Student research opportunities
Linguistic Topic Models
Project Code: CECS_812
This project is available at the following levels:
Honours, Masters, PhD
Keywords:
text analysis, topic models, non-parametric methods, natural language processing, machine learning
Supervisor:
Dr Wray BuntineOutline:
Topic models allow statistical summaries of documents with a more semantic bent. They are developed using latent Bayesian statistical models using non-parametric methods, Monte Carlo Markov Chain sampling and variational methods. How might these models be extended to provide more statistical support for some of the standard tasks in natural language processing such as parsing, collocation analysis, unsupervised part of speech processing and sentiment analysis? Moreover, how might standard pseudo-semantic resources such as WordNet and the Wikipedia be used as well?
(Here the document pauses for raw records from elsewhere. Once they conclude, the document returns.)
Lemma temporary_source_is_written_run_and_removed_witness :
  ext_of_language "Python" = Some ".py"%string
  /\ create_err W_echo "/tmp/smollm-sandbox/tmp_1700000000000000000.py" = None
  /\ remove_err W_echo "/tmp/smollm-sandbox/tmp_1700000000000000000.py" = None
  /\ exists r s',
       ExecuteCode W_echo (NewExecutor WORK_DIR) "print('hello')" "Python" empty_state
       = Ret r s'
       /\ fs s' !! "/tmp/smollm-sandbox/tmp_1700000000000000000.py"%string = None.
Proof.
  split; [reflexivity|]. split; [reflexivity|]. split; [reflexivity|].
  destruct (temporary_source_is_written_run_and_removed
              W_echo (NewExecutor WORK_DIR) "print('hello')" "Python" ".py"
              empty_state eq_refl eq_refl) as (_ & Hgone & _ & Hret & _).
  destruct (Hret compilers_exit_W_echo) as (r & s' & HE).
  exists r, s'. split; [exact HE|]. exact (Hgone r s' HE eq_refl).
Defined.

(** * Further properties of the package *)

(** ** [copyFile] between two different paths *)

(** X1. When the source exists, the destination can be created and the
    two paths differ, [copyFile] leaves in the destination the bytes of
    the source with mode 0755, keeps the source as it was, touches no
    other path and adds no event. *)
Theorem copyFile_copies (w : World) (src dst : string) (s : State) (f : File) :
  fs s !! src = Some f ->
  create_err w dst = None ->
  src <> dst ->
  exists s',
    copyFile w src dst s = Ret (Ok tt) s'
    /\ fs s' !! dst = Some {| content := content f; perm := perm_0755 |}
    /\ fs s' !! src = Some f
    /\ (forall k, k <> dst -> fs s' !! k = fs s !! k)
    /\ trace s' = trace s.
Proof.
  intros Hsrc Hcreate Hne.
  rewrite copyFile_done by eauto.
  eexists. split; [reflexivity|]. unfold staged, staged_file. simpl.
  rewrite bool_decide_eq_false_2 by exact Hne. rewrite Hsrc.
  split; [apply lookup_insert_eq|].
  split; [rewrite lookup_insert_ne by congruence; exact Hsrc|].
  split; [|reflexivity].
  intros k Hk. apply lookup_insert_ne. congruence.
Qed.

Lemma copyFile_copies_witness :
  exists s',
    copyFile W_echo job staged_job job_state = Ret (Ok tt) s'
    /\ fs s' !! staged_job
       = Some {| content := "while True: print('a')"; perm := perm_0755 |}
    /\ fs s' !! job = Some {| content := "while True: print('a')"; perm := 420 |}.
Proof.
  destruct (copyFile_copies W_echo job staged_job job_state
              {| content := "while True: print('a')"; perm := 420 |})
    as (s' & HE & Hdst & Hsrc & _).
  - vm_compute. reflexivity.
  - reflexivity.
  - discriminate.
  - exists s'. auto.
Defined.

(** ** The tables of the package *)

Lemma supported_cases (ext : string) :
  ext ∈ supported_exts ->
  ext = ".py"%string \/ ext = ".js"%string \/ ext = ".sh"%string
  \/ ext = ".c"%string \/ ext = ".cpp"%string \/ ext = ".go"%string.
Proof.
  unfold supported_exts. rewrite !elem_of_cons, elem_of_nil. tauto.
Qed.
(** ** CreateMatingPool *)

Lemma min_scan (rest : list (Z * weight)) (best : Z * weight) :
  let w := fold_left (λ best y, if wltb (snd y) (snd best) then y else best) rest best in
  (w = best ∨ w ∈ rest) ∧ wle w.2 best.2 ∧ ∀ item, item ∈ rest → wle w.2 item.2.
Proof.
  revert best. induction rest as [|y rest IH]; intros best; simpl.
  - split; [by left|]. split; [apply wle_refl|]. intros item Hin. by apply elem_of_nil in Hin.
  - set (best' := if wltb y.2 best.2 then y else best).
    destruct (IH best') as (Hw & Hbest & Hrest).
    assert (wle best'.2 best.2 ∧ wle best'.2 y.2 ∧ (best' = best ∨ best' = y))
      as (Hb & Hy & Hcase).
    { unfold best'. destruct (wltb y.2 best.2) eqn:E.
      - split; [by apply wlt_wle, wltb_true|]. split; [apply wle_refl | by right].
      - split; [apply wle_refl|]. split; [by apply wltb_false | by left]. }
    split; [|split].
    + destruct Hw as [->|Hw]; [|right; by right].
      destruct Hcase as [->| ->]; [by left | right; by left].
    + by eapply wle_trans.
    + intros item [->|Hin]%elem_of_cons; [by eapply wle_trans | by apply Hrest].
Qed.

Lemma min_by_fitness_Ok (tournament : list (Z * weight)) :
  tournament ≠ [] →
  ∃ winner, min_by_fitness tournament = Ok winner ∧ winner ∈ tournament ∧
            ∀ item, item ∈ tournament → wle winner.2 item.2.
Proof.
  destruct tournament as [|x rest]; [done|]. intros _.
  eexists. split; [reflexivity|].
  destruct (min_scan rest x) as (Hw & Hbest & Hrest).
  split.
  - destruct Hw as [->|Hw]; [by left | by right].
  - intros item [->|Hin]%elem_of_cons; [done | by apply Hrest].
Qed.

(** One tournament: the body of the loop of [CreateMatingPool]. *)
Lemma tournament_step (population : list Path) (RankList : list (Z * weight))
    (tournament_size : Z) (matingPool : list Path) (t : tape) :
  Forall (λ item, - len population ≤ item.1 < len population) RankList →
  1 ≤ tournament_size ≤ len RankList →
  ∃ winner chosen t',
    (tournament <- sample RankList tournament_size ;;
     winner <- lift (min_by_fitness tournament) ;;
     chosen <- lift (getitem population (fst winner)) ;;
     retM (matingPool ++ [chosen])) t = Ok (matingPool ++ [chosen], t') ∧
    wins_tournament RankList tournament_size winner ∧
    getitem population winner.1 = Ok chosen ∧
    chosen ∈ population.
Proof.
  intros Hidx Hk.
  destruct (sample_total RankList tournament_size t) as (tournament & t' & Hs); [lia|].
  rewrite (bindM_step _ _ _ _ _ Hs).
  apply sample_Ok in Hs as (_ & Hlen & Hsub).
  destruct (min_by_fitness_Ok tournament) as (winner & Hmin & Hin & Hleast).
  { intros ->. unfold len in Hlen. simpl in Hlen. lia. }
  erewrite (bindM_step (lift _)); [|unfold lift; by rewrite Hmin].
  destruct (getitem_valid population winner.1) as (chosen & Hget & Hmem).
  { eapply (proj1 (Forall_forall _ _) Hidx), elem_of_submseteq; eauto. }
  erewrite (bindM_step (lift _)); [|unfold lift; by rewrite Hget].
  exists winner, chosen, t'. split; [reflexivity|].
  split; [by exists tournament | done].
Qed.

Lemma CreateMatingPool_total (population : list Path) (RankList : list (Z * weight))
    (tournament_size : Z) (t : tape) :
  len RankList = len population →
  Forall (λ item, - len population ≤ item.1 < len population) RankList →
  1 ≤ tournament_size ≤ len population →
  ∃ matingPool t',
    CreateMatingPool population RankList tournament_size t = Ok (matingPool, t') ∧
    len matingPool = len population ∧
    Forall (λ path,
              path ∈ population ∧
              ∃ winner, wins_tournament RankList tournament_size winner ∧
                        getitem population winner.1 = Ok path)
           matingPool.
Proof.
  intros Hlen Hidx Hk. unfold CreateMatingPool.
  pose (good := λ path : list string,
          path ∈ population ∧
          ∃ winner, wins_tournament RankList tournament_size winner ∧
                    getitem population winner.1 = Ok path).
  match goal with |- ∃ _ _, foldM ?f ?l ?a0 ?t0 = _ ∧ _ =>
    assert (∃ pool t', foldM f l a0 t0 = Ok (pool, t') ∧
              length pool = (0 + length l)%nat ∧ Forall good pool)
      as (pool & t' & Hrun & Hsize & Hgood);
    [apply (foldM_total_at (λ k pool, length pool = k ∧ Forall good pool) f l)|]
  end.
  - intros k pool i t0 _ [Hsize Hgood].
    destruct (tournament_step population RankList tournament_size pool t0)
      as (winner & chosen & t' & Hstep & Hwin & Hget & Hmem); [done | lia |].
    eexists _, _. split; [exact Hstep|].
    rewrite length_app, Forall_app, Forall_singleton. simpl.
    split; [lia|]. split; [done|]. split; [done|]. by exists winner.
  - split; [reflexivity | apply Forall_nil_2].
  - exists pool, t'. split; [exact Hrun|].
    rewrite range_length in Hsize. simpl in Hsize.
    split; [unfold len in *; lia | exact Hgood].
Qed.

Lemma CreateMatingPool_raises (population : list Path) (RankList : list (Z * weight))
    (tournament_size : Z) (t : tape) :
  1 ≤ len population →
  len RankList < tournament_size ∨ tournament_size ≤ 0 →
  CreateMatingPool population RankList tournament_size t = Raise ValueError.
Proof.
  intros Hn Hk. unfold CreateMatingPool.
  destruct (range_nonempty (len population)) as [l ->]; [lia|].
  apply foldM_first_raises.
  destruct Hk as [Hk|Hk].
  - apply bindM_Raise, sample_invalid. lia.
  - destruct (Z.eq_dec tournament_size 0) as [->|Hne].
    + by rewrite (bindM_step _ _ _ _ _ (sample_zero RankList t)).
    + apply bindM_Raise, sample_invalid. lia.
Qed.

Lemma CreateMatingPool_empty (RankList : list (Z * weight)) (tournament_size : Z)
    (t : tape) :
  CreateMatingPool [] RankList tournament_size t = Ok ([], t).
Proof. reflexivity. Qed.

(** C8, as the code has it. For a non-empty population of [n] paths, a rank
    list of [n] entries whose indices are valid for the population, and
    [1 <= tournament_size <= n], [CreateMatingPool] returns exactly [n]
    paths, each a member of the population and the path of an entry of
    least fitness of a tournament of [tournament_size] entries drawn from
    the rank list. For a non-empty population, a tournament size above [n]
    or below 1 raises [ValueError]. For the empty population the loop body
    never runs and the empty pool is returned, whatever the tournament size. *)
Theorem CreateMatingPool_selects (population : list Path) (RankList : list (Z * weight))
    (tournament_size : Z) (t : tape) :
  len RankList = len population →
  Forall (λ item, - len population ≤ item.1 < len population) RankList →
  (1 ≤ tournament_size ≤ len population →
   ∃ matingPool t',
     CreateMatingPool population RankList tournament_size t = Ok (matingPool, t') ∧
     len matingPool = len population ∧
     Forall (λ path,
               path ∈ population ∧
               ∃ winner, wins_tournament RankList tournament_size winner ∧
                         getitem population winner.1 = Ok path)
            matingPool) ∧
  (1 ≤ len population →
   len population < tournament_size ∨ tournament_size ≤ 0 →
   CreateMatingPool population RankList tournament_size t = Raise ValueError) ∧
  (len population = 0 →
   CreateMatingPool population RankList tournament_size t = Ok ([], t)).
Proof.
  intros Hlen Hidx. split; [|split].
  - by apply CreateMatingPool_total.
  - intros Hn Hk. apply CreateMatingPool_raises; [done|]. by rewrite Hlen.
  - intros Hn. destruct population; [apply CreateMatingPool_empty|].
    unfold len in Hn. simpl in Hn. lia.
Qed.

(** C8 as stated fails at the two ends of its range. With an empty
    population and the default tournament size 3, which exceeds the
    population size, no error is raised; and with a tournament size of 0,
    which does not exceed the population size, no pool is returned. *)
Lemma CreateMatingPool_degenerate :
  CreateMatingPool [] [] 3 [] = Ok ([], []) ∧
  CreateMatingPool [["A"; "B"]] [(0, Fin 1)] 0 [] = Raise ValueError.
Proof. split; reflexivity. Qed.

(** ** Crossover: the construction step *)

Lemma slice_sublist {A} (l : list A) lo hi : slice l lo hi `sublist_of` l.
Proof.
  unfold slice. etrans; [apply sublist_take | apply sublist_drop].
Qed.

(** The child before repair is the donor segment inserted into the remainder. *)
Lemma splice_Permutation (Parent1 Parent2 : Path) (Start_Index End_Index : Z) :
  let p1_section :=
    slice Parent1 (Z.max Start_Index 1) (Z.min End_Index (len Parent1 - 2) + 1) in
  splice Parent1 Parent2 Start_Index End_Index
  ≡ₚ p1_section ++ filter (λ attraction, attraction ∉ p1_section) Parent2.
Proof.
  intros p1_section. unfold splice. fold p1_section.
  unfold slice_to, slice_from.
  set (remainder := filter (λ attraction, attraction ∉ p1_section) Parent2).
  set (k := clip remainder (Z.max Start_Index 1)).
  trans (p1_section ++ take k remainder ++ drop k remainder).
  - rewrite !app_assoc. apply Permutation_app_tail, Permutation_app_comm.
  - by rewrite take_drop.
Qed.

(** A duplicate-free list holds as many elements of a duplicate-free
    segment as the segment has, when it holds them all. *)
Lemma filter_section_Permutation (section l : Path) :
  NoDup section → NoDup l → (∀ x, x ∈ section → x ∈ l) →
  filter (λ x, x ∈ section) l ≡ₚ section.
Proof.
  intros Hs Hl Hsub. apply NoDup_Permutation; [by apply NoDup_filter | done |].
  intros x. rewrite list_elem_of_filter. split; [tauto | auto].
Qed.

Lemma splice_same_nodes (Parent1 Parent2 : Path) (Start_Index End_Index : Z) :
  NoDup Parent1 → NoDup Parent2 → (∀ x, x ∈ Parent1 ↔ x ∈ Parent2) →
  splice Parent1 Parent2 Start_Index End_Index ≡ₚ Parent2.
Proof.
  intros H1 H2 Hsame. rewrite splice_Permutation.
  set (p1_section := slice Parent1 _ _).
  assert (p1_section `sublist_of` Parent1) as Hsub by apply slice_sublist.
  rewrite <- (filter_app_complement (λ x, x ∈ p1_section) Parent2) at 2.
  apply Permutation_app_tail. symmetry.
  apply filter_section_Permutation; [exact (sublist_NoDup _ _ H1 Hsub) | done |].
  intros x Hx. apply Hsame. by eapply elem_of_sublist.
Qed.

Lemma list_of_set_empty t : list_of_set ∅ t = Ok ([], t).
Proof. unfold list_of_set. by rewrite elements_empty. Qed.

(** C10. For parents without repeated nodes that hold the same set of
    nodes, [Crossover] returns a child of the parents' length, for every
    pair of crossover indices and every outcome of the oracle; the child
    is a rearrangement of the second parent. *)
Theorem Crossover_preserves_length (Parent1 Parent2 : Path) (Start_Index End_Index : Z)
    (all_start_end_points : list Node) (t : tape) :
  NoDup Parent1 → NoDup Parent2 → (∀ x, x ∈ Parent1 ↔ x ∈ Parent2) →
  ∃ child t',
    Crossover Parent1 Parent2 Start_Index End_Index all_start_end_points t
      = Ok (child, t') ∧
    length child = length Parent1 ∧ length child = length Parent2 ∧
    child ≡ₚ Parent2.
Proof.
  intros H1 H2 Hsame.
  pose proof (splice_same_nodes _ _ Start_Index End_Index H1 H2 Hsame) as Hperm.
  exists (splice Parent1 Parent2 Start_Index End_Index), t.
  assert (Parent1 ≡ₚ Parent2) as H12 by by apply NoDup_Permutation.
  split; [|by rewrite Hperm, H12].
  unfold Crossover.
  replace (_ ∖ _ ∖ _) with (∅ : gset string).
  - by rewrite (bindM_step _ _ _ _ _ (list_of_set_empty t)).
  - symmetry. apply set_eq. intros x.
    rewrite !elem_of_difference, !elem_of_list_to_set, Hperm, Hsame, elem_of_empty.
    tauto.
Qed.

(** ** Crossover on valid parents *)

Lemma valid_path_shape (s e : Node) (anchors : list Node) (path : Path) :
  valid_path s e anchors path ↔
  ∃ inner, path = s :: inner ++ [e] ∧ NoDup inner ∧ Forall (λ x, x ∉ anchors) inner.
Proof.
  split.
  - intros (Hlen & Hhead & Hlast & Hnd & Hna).
    destruct path as [|x [|y rest]]; simpl in Hlen; try lia.
    injection Hhead as ->.
    rewrite last_cons_cons in Hlast. apply last_Some in Hlast as [inner Hinner].
    exists inner. unfold interior in *. cbn [tail] in *. rewrite Hinner in *.
    rewrite removelast_last in *. done.
  - intros (inner & -> & Hnd & Hna). unfold valid_path.
    rewrite interior_shape. simpl. rewrite length_app. simpl.
    split; [lia|]. split; [done|]. by rewrite last_cons, last_snoc.
Qed.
NOTE 1: not really an Honours project, but some variation could work.
NOTE 2: feel free to be creative and suggest an alternative!
Goals of this project
Topical latent variable models for some task in natural language processing.
Requirements/Prerequisites
Basic Bayesian statistical computing methods (MCMC, distributions), exposure to natural language processing or machine learning, some programming experience.
Background Literature
See recent papers by group and the ALTA 2011 invited talk, given at my NICTA website.